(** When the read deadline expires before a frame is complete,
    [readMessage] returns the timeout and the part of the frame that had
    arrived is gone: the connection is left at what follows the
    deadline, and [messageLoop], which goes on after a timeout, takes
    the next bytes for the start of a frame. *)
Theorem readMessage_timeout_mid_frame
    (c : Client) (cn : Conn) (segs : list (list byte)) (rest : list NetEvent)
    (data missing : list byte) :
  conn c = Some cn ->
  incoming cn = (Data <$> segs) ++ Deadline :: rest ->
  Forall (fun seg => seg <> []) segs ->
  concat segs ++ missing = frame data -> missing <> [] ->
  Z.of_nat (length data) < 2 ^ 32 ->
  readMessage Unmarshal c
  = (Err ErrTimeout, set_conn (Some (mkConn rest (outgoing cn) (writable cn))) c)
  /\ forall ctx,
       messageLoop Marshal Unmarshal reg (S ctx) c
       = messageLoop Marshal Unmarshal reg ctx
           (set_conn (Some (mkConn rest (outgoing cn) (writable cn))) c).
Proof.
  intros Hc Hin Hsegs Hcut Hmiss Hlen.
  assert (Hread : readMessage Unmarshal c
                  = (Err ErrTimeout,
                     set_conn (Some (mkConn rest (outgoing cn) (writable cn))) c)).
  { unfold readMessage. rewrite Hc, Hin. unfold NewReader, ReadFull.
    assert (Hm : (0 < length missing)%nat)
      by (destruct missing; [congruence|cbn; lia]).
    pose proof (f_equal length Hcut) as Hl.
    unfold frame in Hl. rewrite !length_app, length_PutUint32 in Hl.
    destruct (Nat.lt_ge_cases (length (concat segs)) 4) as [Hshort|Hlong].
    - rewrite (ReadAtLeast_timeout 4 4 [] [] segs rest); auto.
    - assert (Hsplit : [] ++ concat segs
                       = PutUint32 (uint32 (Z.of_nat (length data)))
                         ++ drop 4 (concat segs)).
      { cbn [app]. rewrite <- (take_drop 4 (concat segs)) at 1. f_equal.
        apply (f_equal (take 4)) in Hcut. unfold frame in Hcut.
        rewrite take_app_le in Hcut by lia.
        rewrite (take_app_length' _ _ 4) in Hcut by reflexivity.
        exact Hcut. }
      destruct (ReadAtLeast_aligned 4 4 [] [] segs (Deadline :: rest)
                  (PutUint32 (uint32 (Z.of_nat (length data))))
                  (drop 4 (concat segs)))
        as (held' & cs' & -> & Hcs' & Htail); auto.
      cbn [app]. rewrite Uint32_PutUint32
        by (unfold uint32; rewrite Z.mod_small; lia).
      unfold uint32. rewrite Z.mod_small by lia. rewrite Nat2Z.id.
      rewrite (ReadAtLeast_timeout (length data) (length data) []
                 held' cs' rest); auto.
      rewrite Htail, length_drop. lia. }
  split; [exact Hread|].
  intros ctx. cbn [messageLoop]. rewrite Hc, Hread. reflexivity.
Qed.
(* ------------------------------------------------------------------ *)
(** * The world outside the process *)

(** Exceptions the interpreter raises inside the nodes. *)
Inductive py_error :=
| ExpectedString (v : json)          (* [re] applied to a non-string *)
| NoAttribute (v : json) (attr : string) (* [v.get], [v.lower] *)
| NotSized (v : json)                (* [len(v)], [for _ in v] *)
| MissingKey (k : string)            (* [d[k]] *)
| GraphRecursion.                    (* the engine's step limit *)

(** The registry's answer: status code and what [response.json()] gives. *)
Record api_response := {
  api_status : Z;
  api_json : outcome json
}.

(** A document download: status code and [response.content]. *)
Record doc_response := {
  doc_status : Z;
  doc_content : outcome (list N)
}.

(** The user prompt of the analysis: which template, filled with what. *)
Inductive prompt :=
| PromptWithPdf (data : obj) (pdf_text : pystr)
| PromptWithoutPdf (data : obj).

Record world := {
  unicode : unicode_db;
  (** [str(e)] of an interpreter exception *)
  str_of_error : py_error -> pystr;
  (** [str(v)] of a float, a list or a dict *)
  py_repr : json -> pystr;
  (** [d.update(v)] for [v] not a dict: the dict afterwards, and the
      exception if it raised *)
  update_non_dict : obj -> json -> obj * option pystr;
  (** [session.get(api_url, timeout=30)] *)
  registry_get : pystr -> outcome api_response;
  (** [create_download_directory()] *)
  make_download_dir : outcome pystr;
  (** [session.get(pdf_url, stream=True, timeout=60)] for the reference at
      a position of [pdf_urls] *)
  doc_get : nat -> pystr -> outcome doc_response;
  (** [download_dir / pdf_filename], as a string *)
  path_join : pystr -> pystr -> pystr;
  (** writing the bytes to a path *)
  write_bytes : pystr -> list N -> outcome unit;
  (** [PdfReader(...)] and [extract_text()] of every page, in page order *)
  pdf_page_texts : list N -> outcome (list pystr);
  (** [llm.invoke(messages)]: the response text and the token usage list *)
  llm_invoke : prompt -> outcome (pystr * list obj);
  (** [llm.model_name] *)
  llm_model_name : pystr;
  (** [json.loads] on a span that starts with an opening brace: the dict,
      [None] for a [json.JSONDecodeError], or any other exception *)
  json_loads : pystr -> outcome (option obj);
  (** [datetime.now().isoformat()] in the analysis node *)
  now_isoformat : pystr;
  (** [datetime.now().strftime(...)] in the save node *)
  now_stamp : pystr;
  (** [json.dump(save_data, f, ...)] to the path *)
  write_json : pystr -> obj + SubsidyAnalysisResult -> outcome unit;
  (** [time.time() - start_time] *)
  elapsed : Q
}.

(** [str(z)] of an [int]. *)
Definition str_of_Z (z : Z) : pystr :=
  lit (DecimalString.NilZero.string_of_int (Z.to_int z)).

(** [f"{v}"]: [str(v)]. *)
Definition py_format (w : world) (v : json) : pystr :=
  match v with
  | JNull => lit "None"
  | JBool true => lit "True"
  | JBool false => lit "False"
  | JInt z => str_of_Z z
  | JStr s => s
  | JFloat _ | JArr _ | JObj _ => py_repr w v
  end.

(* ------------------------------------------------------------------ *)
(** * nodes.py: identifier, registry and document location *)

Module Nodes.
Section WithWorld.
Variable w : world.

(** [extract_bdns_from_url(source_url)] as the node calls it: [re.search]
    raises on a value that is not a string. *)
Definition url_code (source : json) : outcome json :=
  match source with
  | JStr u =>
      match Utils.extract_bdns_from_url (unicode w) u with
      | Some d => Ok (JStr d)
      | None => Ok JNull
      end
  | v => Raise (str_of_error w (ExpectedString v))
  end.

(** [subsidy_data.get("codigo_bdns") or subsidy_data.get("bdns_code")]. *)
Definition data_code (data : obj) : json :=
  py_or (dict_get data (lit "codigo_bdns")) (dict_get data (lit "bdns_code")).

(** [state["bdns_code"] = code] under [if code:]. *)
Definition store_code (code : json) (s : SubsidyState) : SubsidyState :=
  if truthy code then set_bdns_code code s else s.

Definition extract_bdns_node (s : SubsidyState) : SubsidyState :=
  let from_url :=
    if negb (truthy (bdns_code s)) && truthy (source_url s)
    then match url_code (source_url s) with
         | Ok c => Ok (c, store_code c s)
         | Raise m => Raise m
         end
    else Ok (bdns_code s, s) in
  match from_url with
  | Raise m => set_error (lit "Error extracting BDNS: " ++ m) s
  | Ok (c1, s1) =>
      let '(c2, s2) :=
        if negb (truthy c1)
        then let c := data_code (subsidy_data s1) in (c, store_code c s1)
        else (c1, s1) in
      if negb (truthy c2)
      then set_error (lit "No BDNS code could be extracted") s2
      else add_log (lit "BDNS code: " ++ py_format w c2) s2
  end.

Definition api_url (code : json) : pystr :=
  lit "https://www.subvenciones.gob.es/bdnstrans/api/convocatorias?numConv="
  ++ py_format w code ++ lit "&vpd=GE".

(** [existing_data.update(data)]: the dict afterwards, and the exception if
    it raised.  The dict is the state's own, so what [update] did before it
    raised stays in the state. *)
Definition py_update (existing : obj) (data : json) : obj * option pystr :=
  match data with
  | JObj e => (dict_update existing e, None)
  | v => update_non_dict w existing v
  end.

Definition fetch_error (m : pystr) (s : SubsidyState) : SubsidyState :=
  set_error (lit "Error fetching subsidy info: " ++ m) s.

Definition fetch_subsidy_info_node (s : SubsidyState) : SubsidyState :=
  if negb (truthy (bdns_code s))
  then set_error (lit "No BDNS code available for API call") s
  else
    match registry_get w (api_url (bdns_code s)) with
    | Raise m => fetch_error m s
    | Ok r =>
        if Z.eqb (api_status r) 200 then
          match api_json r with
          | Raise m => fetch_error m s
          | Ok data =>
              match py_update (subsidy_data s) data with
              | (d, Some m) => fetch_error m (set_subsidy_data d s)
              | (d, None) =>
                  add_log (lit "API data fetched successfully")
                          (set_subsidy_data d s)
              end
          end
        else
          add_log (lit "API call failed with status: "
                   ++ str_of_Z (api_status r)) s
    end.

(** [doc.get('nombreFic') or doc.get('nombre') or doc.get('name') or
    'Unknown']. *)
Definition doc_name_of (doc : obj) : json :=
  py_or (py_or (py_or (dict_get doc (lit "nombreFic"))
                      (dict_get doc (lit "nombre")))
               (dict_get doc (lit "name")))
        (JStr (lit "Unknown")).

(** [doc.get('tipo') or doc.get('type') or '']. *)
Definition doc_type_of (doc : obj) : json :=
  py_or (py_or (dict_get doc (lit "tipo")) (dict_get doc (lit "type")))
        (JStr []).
____________
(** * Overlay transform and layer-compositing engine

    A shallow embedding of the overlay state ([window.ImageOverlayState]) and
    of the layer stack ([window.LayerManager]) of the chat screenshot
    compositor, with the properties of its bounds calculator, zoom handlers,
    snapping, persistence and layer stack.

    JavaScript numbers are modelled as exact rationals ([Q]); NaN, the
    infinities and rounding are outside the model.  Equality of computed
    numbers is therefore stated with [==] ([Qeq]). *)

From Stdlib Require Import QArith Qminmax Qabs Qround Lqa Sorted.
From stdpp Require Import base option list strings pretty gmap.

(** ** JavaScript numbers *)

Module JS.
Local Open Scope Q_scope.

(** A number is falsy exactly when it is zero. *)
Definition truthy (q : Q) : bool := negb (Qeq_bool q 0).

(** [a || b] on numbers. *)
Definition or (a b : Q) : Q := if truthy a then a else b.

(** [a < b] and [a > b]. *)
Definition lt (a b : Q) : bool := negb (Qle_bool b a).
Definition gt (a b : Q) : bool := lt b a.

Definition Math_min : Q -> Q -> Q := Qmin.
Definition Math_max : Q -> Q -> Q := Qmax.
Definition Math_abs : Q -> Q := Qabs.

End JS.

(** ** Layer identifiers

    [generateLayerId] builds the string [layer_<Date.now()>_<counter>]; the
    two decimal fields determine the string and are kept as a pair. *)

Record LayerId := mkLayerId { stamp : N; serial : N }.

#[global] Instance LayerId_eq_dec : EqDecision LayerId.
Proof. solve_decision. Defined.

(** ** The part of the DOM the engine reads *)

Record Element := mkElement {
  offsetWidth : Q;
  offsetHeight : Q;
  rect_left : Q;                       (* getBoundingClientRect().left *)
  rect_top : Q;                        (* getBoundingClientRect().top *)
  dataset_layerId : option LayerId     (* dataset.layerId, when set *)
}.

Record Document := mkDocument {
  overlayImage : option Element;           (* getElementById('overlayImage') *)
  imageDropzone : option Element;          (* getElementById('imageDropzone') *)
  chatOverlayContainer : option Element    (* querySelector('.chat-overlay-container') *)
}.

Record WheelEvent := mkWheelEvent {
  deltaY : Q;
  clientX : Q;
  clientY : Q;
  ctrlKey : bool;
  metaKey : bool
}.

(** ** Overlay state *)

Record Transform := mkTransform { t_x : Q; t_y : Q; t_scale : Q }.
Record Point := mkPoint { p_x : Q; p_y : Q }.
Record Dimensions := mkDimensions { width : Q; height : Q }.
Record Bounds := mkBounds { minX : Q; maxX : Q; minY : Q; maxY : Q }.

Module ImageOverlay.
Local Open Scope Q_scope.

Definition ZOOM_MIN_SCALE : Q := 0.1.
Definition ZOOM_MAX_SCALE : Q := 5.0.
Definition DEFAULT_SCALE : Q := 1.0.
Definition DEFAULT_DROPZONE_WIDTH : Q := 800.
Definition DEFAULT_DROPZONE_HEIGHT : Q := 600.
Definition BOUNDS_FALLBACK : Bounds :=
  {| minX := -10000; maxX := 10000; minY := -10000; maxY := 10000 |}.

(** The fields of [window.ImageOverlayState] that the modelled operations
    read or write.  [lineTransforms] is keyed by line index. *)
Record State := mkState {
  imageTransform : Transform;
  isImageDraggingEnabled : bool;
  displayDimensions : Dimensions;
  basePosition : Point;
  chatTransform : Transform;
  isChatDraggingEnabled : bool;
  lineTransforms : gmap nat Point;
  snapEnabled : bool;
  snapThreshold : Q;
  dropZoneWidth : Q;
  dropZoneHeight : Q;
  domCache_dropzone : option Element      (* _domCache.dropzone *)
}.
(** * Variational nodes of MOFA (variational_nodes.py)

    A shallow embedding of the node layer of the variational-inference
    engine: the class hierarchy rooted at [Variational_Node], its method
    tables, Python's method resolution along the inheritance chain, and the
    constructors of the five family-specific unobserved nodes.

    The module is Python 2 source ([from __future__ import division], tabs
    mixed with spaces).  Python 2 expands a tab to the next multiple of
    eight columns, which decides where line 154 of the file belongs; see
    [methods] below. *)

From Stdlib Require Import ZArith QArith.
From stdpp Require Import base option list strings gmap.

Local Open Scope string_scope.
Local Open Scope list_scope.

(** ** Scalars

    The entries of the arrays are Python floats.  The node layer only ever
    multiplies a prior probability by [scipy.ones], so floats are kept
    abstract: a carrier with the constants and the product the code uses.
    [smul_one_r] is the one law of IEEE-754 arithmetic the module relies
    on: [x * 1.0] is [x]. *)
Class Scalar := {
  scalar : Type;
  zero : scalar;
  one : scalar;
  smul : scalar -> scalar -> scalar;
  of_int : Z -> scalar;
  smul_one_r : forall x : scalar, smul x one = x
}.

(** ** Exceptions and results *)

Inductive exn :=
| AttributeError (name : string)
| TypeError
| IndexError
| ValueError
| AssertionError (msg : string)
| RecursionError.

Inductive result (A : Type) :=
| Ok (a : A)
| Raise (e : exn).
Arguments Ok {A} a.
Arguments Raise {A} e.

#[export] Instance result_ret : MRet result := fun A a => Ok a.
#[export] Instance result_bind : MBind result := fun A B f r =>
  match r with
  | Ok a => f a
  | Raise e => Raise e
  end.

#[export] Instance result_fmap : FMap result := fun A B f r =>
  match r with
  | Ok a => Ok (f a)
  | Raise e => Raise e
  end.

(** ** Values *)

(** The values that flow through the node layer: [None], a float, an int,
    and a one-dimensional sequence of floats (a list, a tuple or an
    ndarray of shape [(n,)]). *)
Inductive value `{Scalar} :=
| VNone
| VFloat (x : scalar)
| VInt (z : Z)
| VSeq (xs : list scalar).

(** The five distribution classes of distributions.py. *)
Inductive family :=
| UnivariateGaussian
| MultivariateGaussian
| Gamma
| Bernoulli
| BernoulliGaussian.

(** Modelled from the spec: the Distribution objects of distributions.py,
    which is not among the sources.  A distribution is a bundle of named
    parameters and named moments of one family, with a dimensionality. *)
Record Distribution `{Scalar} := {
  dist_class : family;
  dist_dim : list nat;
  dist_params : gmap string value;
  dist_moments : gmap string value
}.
____________
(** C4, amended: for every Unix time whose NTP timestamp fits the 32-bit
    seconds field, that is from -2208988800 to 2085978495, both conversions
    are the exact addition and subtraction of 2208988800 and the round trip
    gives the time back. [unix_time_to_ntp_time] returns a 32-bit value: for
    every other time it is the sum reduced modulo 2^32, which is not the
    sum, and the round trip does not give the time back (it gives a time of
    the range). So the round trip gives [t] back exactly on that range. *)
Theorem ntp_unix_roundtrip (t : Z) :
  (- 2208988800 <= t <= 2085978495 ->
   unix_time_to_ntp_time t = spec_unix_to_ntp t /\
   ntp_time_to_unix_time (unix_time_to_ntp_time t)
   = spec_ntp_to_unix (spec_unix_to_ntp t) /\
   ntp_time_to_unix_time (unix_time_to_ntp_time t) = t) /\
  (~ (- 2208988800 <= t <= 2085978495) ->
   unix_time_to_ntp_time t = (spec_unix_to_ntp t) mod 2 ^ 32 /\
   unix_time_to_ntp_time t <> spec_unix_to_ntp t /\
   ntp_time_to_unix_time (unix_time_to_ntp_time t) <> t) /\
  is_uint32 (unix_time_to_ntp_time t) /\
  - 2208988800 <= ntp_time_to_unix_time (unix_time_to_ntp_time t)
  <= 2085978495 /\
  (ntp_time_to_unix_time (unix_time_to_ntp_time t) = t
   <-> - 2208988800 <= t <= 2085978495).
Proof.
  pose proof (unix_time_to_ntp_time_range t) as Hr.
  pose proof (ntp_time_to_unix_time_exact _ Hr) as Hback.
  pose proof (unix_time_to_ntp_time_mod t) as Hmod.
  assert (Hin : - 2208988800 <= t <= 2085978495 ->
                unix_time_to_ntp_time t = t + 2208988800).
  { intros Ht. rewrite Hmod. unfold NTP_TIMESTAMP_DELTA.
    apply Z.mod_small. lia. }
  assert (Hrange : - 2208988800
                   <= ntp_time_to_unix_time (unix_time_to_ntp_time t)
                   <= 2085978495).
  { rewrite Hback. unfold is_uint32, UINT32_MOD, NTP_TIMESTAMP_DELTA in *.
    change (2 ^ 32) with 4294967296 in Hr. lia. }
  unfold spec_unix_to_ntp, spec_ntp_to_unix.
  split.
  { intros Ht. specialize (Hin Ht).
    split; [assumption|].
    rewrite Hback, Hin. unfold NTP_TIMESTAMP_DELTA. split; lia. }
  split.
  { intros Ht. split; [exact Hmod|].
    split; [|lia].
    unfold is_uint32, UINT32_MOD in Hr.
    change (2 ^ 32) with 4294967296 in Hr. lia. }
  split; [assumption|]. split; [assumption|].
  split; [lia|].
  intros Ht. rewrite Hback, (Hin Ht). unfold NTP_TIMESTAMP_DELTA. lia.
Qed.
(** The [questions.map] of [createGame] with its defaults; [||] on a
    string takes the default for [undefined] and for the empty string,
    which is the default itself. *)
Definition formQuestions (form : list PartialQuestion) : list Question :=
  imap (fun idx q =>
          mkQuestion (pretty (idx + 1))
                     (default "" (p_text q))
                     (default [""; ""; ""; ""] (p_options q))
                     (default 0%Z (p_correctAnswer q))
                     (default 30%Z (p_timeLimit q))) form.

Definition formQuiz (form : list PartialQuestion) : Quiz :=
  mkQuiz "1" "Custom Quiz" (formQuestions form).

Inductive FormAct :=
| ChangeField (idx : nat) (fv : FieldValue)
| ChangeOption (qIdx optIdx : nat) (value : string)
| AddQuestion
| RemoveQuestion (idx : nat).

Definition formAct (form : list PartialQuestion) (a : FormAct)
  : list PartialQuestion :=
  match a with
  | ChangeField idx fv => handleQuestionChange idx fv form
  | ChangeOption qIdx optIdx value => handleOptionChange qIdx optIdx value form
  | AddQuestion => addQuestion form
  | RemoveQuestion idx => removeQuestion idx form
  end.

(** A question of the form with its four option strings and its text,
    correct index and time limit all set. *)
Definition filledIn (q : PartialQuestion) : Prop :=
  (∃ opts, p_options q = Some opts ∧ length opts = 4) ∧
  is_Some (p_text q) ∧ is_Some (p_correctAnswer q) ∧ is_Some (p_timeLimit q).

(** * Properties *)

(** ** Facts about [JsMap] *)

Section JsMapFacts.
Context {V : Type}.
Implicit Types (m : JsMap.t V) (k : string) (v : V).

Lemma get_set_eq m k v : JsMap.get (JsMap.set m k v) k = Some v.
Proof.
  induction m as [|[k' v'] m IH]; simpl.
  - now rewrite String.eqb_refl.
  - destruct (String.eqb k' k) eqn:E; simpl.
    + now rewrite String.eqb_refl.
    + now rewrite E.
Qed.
____________
WORK ORDER: Show every line from the entries that includes the word "optIdx".

TASK SOLUTION:
| ChangeOption (qIdx optIdx : nat) (value : string)
  | ChangeOption qIdx optIdx value => handleOptionChange qIdx optIdx value form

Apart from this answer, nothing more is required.